M. Alexis Barbey (PLR), rapporteur de minorité. Merci, Monsieur le président. Mesdames et Messieurs les députés, la première chose à déterminer dans cette pétition, c'est de quoi on parle exactement: on parle de gravats qui n'ont aucun caractère dangereux, qui ne sont pas pollués, radioactifs ou que sais-je, ce sont simplement des déchets de construction qui sont le résultat du développement de Genève. Si ce développement est une bonne chose, il entraîne immanquablement un certain nombre de désagréments, en particulier celui de traiter les déchets.
Or il relève de la responsabilité du canton de gérer ces détritus à l'intérieur de nos frontières et non pas de les envoyer systématiquement en France en jetant un voile sur ce qu'on pourrait en faire là-bas. A cet égard, il s'agit de minimiser autant que possible leur impact sur la population genevoise et donc de trouver des endroits peu peuplés pour procéder à leur traitement, ce qui n'est pas une sinécure dans un canton aussi dense que le nôtre.
Un autre biais pour y arriver, c'est d'exploiter les décharges de déchets inertes de manière phasée, c'est-à-dire de les séparer en cinq parts et de n'en utiliser qu'un cinquième à la fois; c'est l'option qui a été adoptée ici, ce qui induit une exploitation pendant près de dix ans, mais des nuisances bien moindres pour la population locale. Il faut savoir qu'il n'y a pas énormément de périmètres à Genève qui seraient qualifiés pour accueillir une décharge de ce type et que plus la taille de l'ouvrage est importante, plus on résout le problème pendant longtemps pour l'ensemble du canton. Et là, il s'agit d'une dizaine d'années, ce n'est pas rien; je vous invite à prendre en considération la conséquence de notre vote s'agissant de l'exploitation des déchets à Genève.

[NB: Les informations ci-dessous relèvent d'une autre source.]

(** Nor does the layered configuration. *)
Lemma layered_handles w : handles (world_of (layered w)) = handles w.
Proof.
  unfold layered. destruct (CliConfiguration.parse_args (args w)); [|done..].
  destruct (settings_path _ _) as [path|]; [|done].
  pose proof (file_layer_handles path w) as Hf.
  destruct (file_layer path w) as [w1 [yaml| |]]; [|done..].
  by destruct (resolve _).
Qed.

(** The key loader holds the key file when it exits after opening it
    or panics, and no file otherwise. *)
Lemma key_loader_handles path w :
  handles (world_of (key_loader path w)) =
  match key_state (fs w) path with
  | KeyLoaded _ | KeyUnopenable _ => handles w
  | KeyStatFailed | KeyUnreadable _ | KeyUndecodable _ => path :: handles w
  end.
Proof. unfold key_loader. by destruct (key_state (fs w) path). Qed.

(** ** The records the contracts write *)

(** The record of a fatal condition has one argument where its message
    has a placeholder, and none where it has none. *)
Lemma fatal_fits f : fmt.fits (fatal_message f) (fatal_arguments f).
Proof. by destruct f as [| | | |[]| | |]. Qed.

(** No two conditions share a message: the message of a record tells
    which condition it reports. *)
Lemma fatal_message_condition f g :
  fatal_message f = fatal_message g -> same_condition f g = true.
Proof.
  destruct f as [| | | |[]| | |], g as [| | | |[]| | |]; try done;
    intros H; vm_compute in H; discriminate H.
Qed.

(** The line of a fatal record: the message itself when it has no
    placeholder, the message with the cause in place of the placeholder
    at its end otherwise. *)
Lemma fatal_render f :
  match fatal_arguments f with
  | [] => render (fatal_record f) = fatal_message f
  | a :: _ =>
      fatal_message f = fmt.before_hole (fatal_message f) ++ fmt.placeholder /\
      render (fatal_record f) = fmt.before_hole (fatal_message f) ++ a
  end.
Proof.
  destruct f as [| | | |[]| | |]; cbn [fatal_arguments];
    try (by apply fmt.format_plain);
    (split; [|apply fmt.format_ends]); reflexivity.
Qed.

Lemma fails_wf_kept {A} w f : wf_kept w (world_of (@fails A w f)).
Proof. apply wf_kept_add, fatal_fits. Qed.

Lemma warned_wf_kept y w : wf_kept w (LayeredServerConfiguration.warned y w).
Proof. unfold LayeredServerConfiguration.warned. by etrans; apply wf_kept_add. Qed.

Les gens de Collex-Bossy se sont naturellement émus de cette décharge; à notre sens, ils ont été un petit peu plus émotifs que nécessaire. Les qualificatifs du rapport de minorité vis-à-vis de Collex-Bossy et de ses habitants ne sont pas du tout méprisants, je crois réellement que ce projet est extrêmement bien fondé.
Cela étant, lors de notre étude de la pétition, nous avons auditionné le canton et la commune de Collex-Bossy, mais oublié un intervenant relativement important, à savoir l'exploitant de la décharge. Or il faudrait qu'il puisse nous expliquer comment il compte réduire l'impact de cet ouvrage sur les habitations. Je demande donc le renvoi de cet objet en commission de sorte que nous l'examinions sous cet angle-là.

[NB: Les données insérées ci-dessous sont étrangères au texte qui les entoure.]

(** What a computation reads of two worlds that agree is the same. *)
Lemma agree_env w1 w2 k : agree V P w1 w2 -> k ∈ V -> env w1 !! k = env w2 !! k.
Proof. intros (He & _). apply He. Qed.

Lemma agree_args w1 w2 : agree V P w1 w2 -> args w1 = args w2.
Proof. by intros (_ & ? & _). Qed.

Lemma agree_fs w1 w2 : agree V P w1 w2 -> fs_agree P (fs w1) (fs w2).
Proof. by intros (_ & _ & ? & _). Qed.

(** What a computation changes keeps the agreement. *)
Lemma agree_add_log w1 w2 r : agree V P w1 w2 -> agree V P (add_log w1 r) (add_log w2 r).
Proof. intros (? & ? & ? & Hl & ?). split_and!; try done. cbn. by rewrite Hl. Qed.

Lemma agree_set_handles w1 w2 (f : list string -> list string) :
  agree V P w1 w2 ->
  agree V P (set_handles w1 (f (handles w1))) (set_handles w2 (f (handles w2))).
Proof. intros (? & ? & ? & ? & Hh). split_and!; try done. cbn. by rewrite Hh. Qed.

Lemma agree_set_fs w1 w2 fs1 fs2 :
  agree V P w1 w2 -> fs_agree P fs1 fs2 -> agree V P (set_fs w1 fs1) (set_fs w2 fs2).
Proof. by intros (? & ? & ? & ? & ?) ?. Qed.

(** Agreement on finite footprints can be checked. *)
#[export] Instance fs_agree_dec fs1 fs2 : Decision (fs_agree P fs1 fs2).
Proof. apply (set_Forall_dec (fun p => fs1 !! p = fs2 !! p)). Defined.

#[export] Instance agree_dec w1 w2 : Decision (agree V P w1 w2).
Proof.
  apply and_dec; [apply (set_Forall_dec (fun k => env w1 !! k = env w2 !! k))|apply _].
Defined.

End Agreement.

Lemma fs_agree_mono P P' fs1 fs2 : P ⊆ P' -> fs_agree P' fs1 fs2 -> fs_agree P fs1 fs2.
Proof. intros HP H p Hp. apply H. set_solver. Qed.

Lemma agree_mono V P V' P' w1 w2 :
  V ⊆ V' -> P ⊆ P' -> agree V' P' w1 w2 -> agree V P w1 w2.
Proof.
  intros HV HP (He & ? & Hf & ? & ?).
  split_and!; [intros k Hk; apply He; set_solver|done|by eapply fs_agree_mono|done..].
Qed.

(** Writing the same at a path of the footprint keeps the agreement. *)
Lemma fs_agree_insert P fs1 fs2 p i :
  fs_agree P fs1 fs2 -> fs_agree P (<[p := i]> fs1) (<[p := i]> fs2).
Proof.
  intros H q Hq. destruct (decide (p = q)) as [->|].
  - by rewrite !lookup_insert_eq.
  - rewrite !lookup_insert_ne by done. by apply H.
Qed.

(** ** Footprints of computations *)

Section Reads.
Context {A : Type} (V P : gset string).
Implicit Types m : Proc World A.

Lemma reads_mono V0 P0 m : V0 ⊆ V -> P0 ⊆ P -> reads V0 P0 m -> reads V P m.
Proof. intros HV HP Hm V' P' ??. apply Hm; set_solver. Qed.

Lemma reads_ret (a : A) : reads V P (ret a).
Proof. by intros V' P' _ _ w1 w2 H. Qed.

Lemma reads_exit code : reads V P (exit (A := A) code).
Proof. by intros V' P' _ _ w1 w2 H. Qed.

Lemma reads_panic why : reads V P (panic (A := A) why).
Proof. by intros V' P' _ _ w1 w2 H. Qed.

Lemma reads_unwrap (o : option A) : reads V P (unwrap o).
Proof. destruct o; [apply reads_ret|apply reads_panic]. Qed.

(** A footprint is kept by sequencing. *)
Lemma reads_bind {B} m (k : A -> Proc World B) :
  reads V P m -> (forall a, reads V P (k a)) -> reads V P (x <- m ;; k x).
Proof.
  intros Hm Hk V' P' HV HP w1 w2 H. unfold bind.
  destruct (Hm V' P' HV HP w1 w2 H) as [Hw Ho].
  destruct (m w1) as [w1' o1], (m w2) as [w2' o2]. cbn in Hw, Ho. subst o2.
  destruct o1; [by apply Hk|done..].
Qed.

Le président. Merci bien. Est-ce que la rapporteuse de majorité veut prendre la parole en ce qui concerne le renvoi ? (Remarque.) Oui ? Très bien, Madame, je vous laisse la parole.
Mme Delphine Klopfenstein Broggini (Ve), rapporteuse de majorité. Merci, Monsieur le président. Non, il est exclu de renvoyer cette pétition en commission. Nous avons mené de nombreuses auditions, nous avons discuté avec les pétitionnaires dont les craintes sont justifiées, nous sommes convenus avec eux qu'il s'agit essentiellement de redimensionner le projet. C'est vraiment là tout l'enjeu, Mesdames les députées, Messieurs les députés, c'est-à-dire revoir l'emprise de la décharge sur le territoire; il ne s'agit pas de s'y opposer catégoriquement, mais bien de revoir ses proportions, parce qu'elle est absolument énorme. Allez jeter un oeil aux annexes, à la fin du rapport de majorité: on voit que cette infrastructure prend une place beaucoup plus importante que toutes les autres décharges du canton. Alors non, pas de retour en commission, nous devons renvoyer cette pétition au Conseil d'Etat aujourd'hui afin qu'il puisse la verser à l'ensemble du dossier.
Le président. Bien, merci. Nous sommes saisis d'une demande de renvoi en commission que je mets aux voix.
Mis aux voix, le renvoi du rapport sur la pétition 2058 à la commission des pétitions est adopté par 50 oui contre 38 non.